Work order: Set down exactly the lines below between the line holding "active, and nothing" and the line holding "Implicit Types (i", inclusive; no other line belongs in the answer.

Stored data entries
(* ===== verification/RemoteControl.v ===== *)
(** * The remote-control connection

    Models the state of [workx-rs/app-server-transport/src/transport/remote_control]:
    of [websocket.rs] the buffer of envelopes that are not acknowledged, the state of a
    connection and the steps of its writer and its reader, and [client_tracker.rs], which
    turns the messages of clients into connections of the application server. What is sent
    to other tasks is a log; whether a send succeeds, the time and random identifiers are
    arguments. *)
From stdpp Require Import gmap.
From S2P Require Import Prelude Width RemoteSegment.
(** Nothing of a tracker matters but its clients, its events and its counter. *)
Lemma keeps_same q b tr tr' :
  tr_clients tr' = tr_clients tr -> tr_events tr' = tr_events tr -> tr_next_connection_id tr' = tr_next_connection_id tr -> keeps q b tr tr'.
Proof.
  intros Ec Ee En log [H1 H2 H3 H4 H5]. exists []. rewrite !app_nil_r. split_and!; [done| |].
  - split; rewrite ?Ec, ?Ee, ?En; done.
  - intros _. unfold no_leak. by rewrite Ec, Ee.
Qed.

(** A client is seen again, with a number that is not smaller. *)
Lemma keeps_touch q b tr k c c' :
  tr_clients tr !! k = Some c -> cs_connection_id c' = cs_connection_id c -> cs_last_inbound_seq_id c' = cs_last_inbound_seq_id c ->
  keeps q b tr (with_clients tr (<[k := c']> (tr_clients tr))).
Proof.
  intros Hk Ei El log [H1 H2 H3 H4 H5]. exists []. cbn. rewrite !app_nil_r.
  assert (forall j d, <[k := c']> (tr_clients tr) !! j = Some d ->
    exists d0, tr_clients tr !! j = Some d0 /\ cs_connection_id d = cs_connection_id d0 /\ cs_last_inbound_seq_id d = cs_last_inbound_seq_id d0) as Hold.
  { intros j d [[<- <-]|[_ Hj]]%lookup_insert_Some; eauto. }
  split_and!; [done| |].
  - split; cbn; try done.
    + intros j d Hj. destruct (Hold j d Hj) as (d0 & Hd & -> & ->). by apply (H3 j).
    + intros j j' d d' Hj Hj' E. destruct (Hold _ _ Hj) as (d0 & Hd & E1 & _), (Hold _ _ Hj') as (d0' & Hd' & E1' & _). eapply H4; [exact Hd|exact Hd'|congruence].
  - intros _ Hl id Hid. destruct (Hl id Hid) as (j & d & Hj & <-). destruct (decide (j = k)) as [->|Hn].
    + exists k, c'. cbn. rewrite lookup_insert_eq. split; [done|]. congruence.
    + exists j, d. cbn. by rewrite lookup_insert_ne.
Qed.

...

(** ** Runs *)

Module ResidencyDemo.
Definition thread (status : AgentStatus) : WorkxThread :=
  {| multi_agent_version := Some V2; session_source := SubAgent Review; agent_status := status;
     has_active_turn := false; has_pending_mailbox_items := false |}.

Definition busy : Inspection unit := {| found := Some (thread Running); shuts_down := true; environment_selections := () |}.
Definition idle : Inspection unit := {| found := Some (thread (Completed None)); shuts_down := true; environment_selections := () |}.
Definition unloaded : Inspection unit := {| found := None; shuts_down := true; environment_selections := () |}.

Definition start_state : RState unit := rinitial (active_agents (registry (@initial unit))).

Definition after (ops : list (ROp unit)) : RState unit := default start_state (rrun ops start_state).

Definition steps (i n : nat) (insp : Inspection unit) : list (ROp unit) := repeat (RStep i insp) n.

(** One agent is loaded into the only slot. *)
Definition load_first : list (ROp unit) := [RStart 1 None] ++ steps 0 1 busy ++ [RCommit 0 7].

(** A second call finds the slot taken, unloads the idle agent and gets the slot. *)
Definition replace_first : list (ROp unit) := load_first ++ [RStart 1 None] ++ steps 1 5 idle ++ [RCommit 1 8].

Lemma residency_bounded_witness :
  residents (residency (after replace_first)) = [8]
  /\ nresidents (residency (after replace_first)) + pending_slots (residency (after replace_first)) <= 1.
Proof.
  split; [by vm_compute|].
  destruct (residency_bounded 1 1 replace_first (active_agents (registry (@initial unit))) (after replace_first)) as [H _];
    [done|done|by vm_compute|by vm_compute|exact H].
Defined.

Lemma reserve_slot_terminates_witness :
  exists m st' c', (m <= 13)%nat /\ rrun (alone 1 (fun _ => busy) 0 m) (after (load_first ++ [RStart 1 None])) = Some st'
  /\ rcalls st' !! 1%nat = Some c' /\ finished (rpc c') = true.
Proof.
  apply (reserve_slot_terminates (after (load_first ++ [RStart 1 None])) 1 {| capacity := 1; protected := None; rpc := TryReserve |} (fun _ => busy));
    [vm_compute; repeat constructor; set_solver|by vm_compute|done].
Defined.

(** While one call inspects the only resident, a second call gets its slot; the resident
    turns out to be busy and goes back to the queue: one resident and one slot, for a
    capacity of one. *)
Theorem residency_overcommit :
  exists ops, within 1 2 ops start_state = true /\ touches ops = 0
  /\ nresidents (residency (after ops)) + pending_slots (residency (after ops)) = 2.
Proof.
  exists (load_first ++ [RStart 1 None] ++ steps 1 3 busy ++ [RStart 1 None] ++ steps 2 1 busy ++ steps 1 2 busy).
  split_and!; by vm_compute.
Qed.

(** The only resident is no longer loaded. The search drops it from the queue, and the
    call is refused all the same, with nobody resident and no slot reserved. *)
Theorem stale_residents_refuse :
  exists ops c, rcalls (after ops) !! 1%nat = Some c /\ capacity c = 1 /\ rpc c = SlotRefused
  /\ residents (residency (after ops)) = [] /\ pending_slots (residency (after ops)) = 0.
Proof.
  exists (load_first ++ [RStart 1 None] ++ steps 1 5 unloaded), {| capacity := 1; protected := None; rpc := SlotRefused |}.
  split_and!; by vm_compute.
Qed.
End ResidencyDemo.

...

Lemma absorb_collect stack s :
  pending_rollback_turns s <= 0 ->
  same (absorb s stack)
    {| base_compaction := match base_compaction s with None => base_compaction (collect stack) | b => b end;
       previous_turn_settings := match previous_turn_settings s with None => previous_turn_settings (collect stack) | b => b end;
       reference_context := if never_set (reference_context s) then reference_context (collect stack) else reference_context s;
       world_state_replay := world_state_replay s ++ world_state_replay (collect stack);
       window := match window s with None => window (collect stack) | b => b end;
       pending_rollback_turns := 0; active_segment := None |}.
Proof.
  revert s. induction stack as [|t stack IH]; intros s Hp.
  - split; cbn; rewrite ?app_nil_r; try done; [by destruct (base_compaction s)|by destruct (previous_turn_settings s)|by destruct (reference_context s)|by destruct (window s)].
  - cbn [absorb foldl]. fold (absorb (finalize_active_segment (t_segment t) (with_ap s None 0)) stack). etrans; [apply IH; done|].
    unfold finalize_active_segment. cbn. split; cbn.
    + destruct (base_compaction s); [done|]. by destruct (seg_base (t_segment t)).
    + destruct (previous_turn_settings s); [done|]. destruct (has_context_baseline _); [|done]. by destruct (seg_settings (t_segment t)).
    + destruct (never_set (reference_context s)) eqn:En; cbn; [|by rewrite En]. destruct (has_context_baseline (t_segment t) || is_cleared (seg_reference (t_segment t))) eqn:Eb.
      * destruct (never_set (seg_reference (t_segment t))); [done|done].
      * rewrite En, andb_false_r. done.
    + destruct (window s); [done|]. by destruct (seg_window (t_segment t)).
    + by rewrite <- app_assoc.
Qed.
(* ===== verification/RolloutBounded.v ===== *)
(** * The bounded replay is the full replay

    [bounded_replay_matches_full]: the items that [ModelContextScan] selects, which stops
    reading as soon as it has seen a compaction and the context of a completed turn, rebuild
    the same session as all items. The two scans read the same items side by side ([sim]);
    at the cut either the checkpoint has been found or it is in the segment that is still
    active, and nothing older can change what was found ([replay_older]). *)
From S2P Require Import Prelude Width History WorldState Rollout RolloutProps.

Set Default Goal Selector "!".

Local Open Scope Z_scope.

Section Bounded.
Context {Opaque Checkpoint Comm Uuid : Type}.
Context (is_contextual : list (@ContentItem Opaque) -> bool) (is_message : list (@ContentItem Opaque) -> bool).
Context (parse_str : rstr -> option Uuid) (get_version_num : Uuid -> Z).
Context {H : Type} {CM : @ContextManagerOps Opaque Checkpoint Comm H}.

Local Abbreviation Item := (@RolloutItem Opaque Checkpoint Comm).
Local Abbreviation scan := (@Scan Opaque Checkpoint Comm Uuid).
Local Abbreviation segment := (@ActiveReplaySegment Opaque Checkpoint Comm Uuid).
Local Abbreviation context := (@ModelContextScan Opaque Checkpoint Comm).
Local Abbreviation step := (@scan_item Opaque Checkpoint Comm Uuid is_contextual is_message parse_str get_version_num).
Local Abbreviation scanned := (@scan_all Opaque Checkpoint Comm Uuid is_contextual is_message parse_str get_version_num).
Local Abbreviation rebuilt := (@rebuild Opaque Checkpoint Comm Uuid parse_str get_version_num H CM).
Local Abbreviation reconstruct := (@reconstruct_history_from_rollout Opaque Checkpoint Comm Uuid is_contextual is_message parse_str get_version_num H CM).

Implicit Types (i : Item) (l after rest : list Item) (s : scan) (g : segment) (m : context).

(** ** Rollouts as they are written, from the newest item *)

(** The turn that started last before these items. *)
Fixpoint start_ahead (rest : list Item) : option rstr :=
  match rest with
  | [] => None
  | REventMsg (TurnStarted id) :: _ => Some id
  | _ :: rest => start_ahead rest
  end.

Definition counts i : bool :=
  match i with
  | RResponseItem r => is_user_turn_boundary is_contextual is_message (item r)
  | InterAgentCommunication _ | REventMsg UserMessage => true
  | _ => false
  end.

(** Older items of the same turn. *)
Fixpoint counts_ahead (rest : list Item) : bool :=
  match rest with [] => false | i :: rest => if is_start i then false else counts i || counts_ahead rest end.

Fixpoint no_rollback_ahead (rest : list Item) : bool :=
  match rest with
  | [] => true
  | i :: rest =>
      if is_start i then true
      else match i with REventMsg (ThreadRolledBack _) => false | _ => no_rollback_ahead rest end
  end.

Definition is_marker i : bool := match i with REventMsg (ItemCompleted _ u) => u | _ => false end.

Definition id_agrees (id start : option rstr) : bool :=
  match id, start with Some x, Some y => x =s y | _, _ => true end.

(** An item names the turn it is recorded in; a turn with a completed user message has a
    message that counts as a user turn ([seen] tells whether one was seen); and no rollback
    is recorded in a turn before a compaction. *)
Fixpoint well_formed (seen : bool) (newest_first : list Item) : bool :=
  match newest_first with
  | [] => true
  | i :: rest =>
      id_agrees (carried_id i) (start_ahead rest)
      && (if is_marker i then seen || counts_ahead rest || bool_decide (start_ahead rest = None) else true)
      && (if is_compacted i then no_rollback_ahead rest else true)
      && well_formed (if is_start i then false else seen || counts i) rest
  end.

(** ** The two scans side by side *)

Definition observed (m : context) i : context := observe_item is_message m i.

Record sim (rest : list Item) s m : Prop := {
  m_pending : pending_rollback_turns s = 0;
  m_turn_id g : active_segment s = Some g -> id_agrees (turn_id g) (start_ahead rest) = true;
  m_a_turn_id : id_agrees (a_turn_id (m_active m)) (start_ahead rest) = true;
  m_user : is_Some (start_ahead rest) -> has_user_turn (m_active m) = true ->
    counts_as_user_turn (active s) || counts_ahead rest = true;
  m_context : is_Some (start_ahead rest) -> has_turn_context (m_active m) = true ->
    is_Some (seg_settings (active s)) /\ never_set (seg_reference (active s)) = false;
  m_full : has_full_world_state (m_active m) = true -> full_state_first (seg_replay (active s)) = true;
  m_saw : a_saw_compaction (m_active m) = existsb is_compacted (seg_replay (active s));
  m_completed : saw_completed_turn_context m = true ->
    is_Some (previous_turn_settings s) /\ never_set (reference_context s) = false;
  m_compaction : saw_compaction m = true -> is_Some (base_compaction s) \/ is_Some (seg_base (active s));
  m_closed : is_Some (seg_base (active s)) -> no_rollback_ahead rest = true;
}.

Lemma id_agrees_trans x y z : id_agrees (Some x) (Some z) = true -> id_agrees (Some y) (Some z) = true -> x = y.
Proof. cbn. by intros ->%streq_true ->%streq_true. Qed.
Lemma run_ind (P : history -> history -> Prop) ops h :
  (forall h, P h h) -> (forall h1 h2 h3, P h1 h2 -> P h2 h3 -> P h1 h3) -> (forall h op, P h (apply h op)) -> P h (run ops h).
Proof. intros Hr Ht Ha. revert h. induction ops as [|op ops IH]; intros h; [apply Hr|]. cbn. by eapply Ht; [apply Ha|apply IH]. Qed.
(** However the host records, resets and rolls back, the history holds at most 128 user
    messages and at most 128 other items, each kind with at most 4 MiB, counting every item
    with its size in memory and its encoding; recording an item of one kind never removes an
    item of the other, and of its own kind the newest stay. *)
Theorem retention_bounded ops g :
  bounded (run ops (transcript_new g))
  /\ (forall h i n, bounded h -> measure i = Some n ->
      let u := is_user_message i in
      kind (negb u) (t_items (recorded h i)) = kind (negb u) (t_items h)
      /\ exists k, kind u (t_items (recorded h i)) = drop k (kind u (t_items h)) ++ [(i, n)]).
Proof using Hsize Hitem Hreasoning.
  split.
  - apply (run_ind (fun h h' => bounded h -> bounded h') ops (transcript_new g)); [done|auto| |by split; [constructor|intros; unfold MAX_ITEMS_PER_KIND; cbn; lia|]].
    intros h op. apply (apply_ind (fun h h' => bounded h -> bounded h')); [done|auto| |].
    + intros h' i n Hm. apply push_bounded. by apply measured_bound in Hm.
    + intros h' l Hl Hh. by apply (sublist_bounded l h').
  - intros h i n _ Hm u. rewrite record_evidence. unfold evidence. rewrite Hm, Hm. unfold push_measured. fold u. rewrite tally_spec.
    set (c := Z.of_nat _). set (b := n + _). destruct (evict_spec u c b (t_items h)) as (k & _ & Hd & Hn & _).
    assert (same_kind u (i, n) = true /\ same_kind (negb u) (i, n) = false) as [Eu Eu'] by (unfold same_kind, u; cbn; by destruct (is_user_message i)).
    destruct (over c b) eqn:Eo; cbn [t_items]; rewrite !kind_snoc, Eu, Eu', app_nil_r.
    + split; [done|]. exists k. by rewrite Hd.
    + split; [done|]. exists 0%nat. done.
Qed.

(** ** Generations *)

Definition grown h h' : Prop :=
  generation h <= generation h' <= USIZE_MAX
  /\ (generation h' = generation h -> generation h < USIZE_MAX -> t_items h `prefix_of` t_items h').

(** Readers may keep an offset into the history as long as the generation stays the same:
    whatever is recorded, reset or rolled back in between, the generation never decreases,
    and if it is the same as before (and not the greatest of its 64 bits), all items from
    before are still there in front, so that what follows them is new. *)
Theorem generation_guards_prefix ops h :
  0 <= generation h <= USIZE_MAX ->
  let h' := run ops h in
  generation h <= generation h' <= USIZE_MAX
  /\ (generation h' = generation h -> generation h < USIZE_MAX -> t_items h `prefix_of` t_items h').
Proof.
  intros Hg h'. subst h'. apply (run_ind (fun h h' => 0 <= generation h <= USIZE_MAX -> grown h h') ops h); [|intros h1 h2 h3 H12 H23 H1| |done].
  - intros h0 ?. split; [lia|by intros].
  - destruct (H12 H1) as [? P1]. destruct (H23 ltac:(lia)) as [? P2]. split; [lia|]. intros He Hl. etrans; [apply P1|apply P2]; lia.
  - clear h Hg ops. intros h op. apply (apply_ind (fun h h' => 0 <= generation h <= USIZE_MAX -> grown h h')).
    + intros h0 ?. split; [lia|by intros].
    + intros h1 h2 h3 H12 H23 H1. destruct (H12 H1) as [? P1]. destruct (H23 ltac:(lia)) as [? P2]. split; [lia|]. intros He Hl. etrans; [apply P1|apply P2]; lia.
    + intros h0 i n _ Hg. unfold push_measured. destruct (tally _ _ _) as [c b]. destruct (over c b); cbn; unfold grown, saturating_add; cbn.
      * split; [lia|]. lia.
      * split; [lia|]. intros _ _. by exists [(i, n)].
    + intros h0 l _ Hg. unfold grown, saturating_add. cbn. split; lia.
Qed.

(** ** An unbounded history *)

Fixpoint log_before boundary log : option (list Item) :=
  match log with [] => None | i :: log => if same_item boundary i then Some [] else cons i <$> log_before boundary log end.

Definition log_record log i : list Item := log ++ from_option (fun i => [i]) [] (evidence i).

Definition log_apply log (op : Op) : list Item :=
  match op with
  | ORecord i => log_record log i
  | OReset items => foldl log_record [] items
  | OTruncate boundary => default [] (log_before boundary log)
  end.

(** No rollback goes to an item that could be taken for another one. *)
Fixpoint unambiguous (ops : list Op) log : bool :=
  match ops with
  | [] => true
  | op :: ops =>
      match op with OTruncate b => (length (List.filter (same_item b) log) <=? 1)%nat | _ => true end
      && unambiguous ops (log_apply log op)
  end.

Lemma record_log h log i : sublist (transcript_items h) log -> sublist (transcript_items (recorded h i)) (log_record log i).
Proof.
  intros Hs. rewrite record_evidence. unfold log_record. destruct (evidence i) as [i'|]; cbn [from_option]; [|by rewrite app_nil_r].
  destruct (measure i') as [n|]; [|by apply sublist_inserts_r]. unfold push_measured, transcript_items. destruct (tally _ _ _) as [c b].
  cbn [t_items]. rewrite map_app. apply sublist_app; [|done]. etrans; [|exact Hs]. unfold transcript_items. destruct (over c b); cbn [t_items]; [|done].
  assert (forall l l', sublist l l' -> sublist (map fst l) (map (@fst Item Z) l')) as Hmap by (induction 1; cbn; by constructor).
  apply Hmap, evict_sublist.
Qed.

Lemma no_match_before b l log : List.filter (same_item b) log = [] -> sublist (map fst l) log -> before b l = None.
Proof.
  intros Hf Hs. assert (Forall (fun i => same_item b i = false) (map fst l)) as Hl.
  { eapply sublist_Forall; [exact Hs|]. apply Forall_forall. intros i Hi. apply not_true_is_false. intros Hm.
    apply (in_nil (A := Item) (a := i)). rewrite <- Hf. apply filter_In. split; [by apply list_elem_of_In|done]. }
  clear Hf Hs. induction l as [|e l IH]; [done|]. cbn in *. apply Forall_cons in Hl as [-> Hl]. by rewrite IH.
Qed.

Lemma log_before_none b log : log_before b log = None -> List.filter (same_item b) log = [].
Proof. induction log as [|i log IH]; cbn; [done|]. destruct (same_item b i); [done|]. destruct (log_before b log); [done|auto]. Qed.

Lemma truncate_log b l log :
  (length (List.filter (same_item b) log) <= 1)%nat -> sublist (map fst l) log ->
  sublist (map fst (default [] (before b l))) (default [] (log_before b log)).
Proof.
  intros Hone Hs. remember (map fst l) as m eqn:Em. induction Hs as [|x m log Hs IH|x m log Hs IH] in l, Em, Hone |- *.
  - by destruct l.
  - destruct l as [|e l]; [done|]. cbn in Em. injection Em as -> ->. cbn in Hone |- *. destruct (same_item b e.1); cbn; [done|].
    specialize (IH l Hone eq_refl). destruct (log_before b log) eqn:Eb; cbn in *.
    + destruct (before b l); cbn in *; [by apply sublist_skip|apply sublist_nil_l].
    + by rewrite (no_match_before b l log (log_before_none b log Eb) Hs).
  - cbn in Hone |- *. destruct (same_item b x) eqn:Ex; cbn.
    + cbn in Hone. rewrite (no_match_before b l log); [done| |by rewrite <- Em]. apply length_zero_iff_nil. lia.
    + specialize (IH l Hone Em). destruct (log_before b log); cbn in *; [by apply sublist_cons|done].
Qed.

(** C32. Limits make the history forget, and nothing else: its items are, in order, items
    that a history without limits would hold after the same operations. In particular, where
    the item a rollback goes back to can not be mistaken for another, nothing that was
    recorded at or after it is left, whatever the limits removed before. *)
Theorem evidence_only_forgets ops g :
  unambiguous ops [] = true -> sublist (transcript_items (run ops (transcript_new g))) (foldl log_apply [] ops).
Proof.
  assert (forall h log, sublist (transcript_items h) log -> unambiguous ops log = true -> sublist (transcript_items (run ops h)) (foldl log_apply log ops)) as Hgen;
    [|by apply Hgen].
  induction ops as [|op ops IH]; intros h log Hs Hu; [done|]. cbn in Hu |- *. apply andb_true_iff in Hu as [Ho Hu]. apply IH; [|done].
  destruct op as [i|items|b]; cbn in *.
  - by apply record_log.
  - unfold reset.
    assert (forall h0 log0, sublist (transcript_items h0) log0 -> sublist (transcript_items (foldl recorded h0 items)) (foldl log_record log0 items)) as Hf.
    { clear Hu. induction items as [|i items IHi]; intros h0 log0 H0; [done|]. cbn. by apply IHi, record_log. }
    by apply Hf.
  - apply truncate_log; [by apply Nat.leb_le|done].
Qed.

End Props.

Output for this exercise:
    active, and nothing older can change what was found ([replay_older]). *)
From S2P Require Import Prelude Width History WorldState Rollout RolloutProps.

Set Default Goal Selector "!".

Local Open Scope Z_scope.

Section Bounded.
Context {Opaque Checkpoint Comm Uuid : Type}.
Context (is_contextual : list (@ContentItem Opaque) -> bool) (is_message : list (@ContentItem Opaque) -> bool).
Context (parse_str : rstr -> option Uuid) (get_version_num : Uuid -> Z).
Context {H : Type} {CM : @ContextManagerOps Opaque Checkpoint Comm H}.

Local Abbreviation Item := (@RolloutItem Opaque Checkpoint Comm).
Local Abbreviation scan := (@Scan Opaque Checkpoint Comm Uuid).
Local Abbreviation segment := (@ActiveReplaySegment Opaque Checkpoint Comm Uuid).
Local Abbreviation context := (@ModelContextScan Opaque Checkpoint Comm).
Local Abbreviation step := (@scan_item Opaque Checkpoint Comm Uuid is_contextual is_message parse_str get_version_num).
Local Abbreviation scanned := (@scan_all Opaque Checkpoint Comm Uuid is_contextual is_message parse_str get_version_num).
Local Abbreviation rebuilt := (@rebuild Opaque Checkpoint Comm Uuid parse_str get_version_num H CM).
Local Abbreviation reconstruct := (@reconstruct_history_from_rollout Opaque Checkpoint Comm Uuid is_contextual is_message parse_str get_version_num H CM).

Implicit Types (i : Item) (l after rest : list Item) (s : scan) (g : segment) (m : context).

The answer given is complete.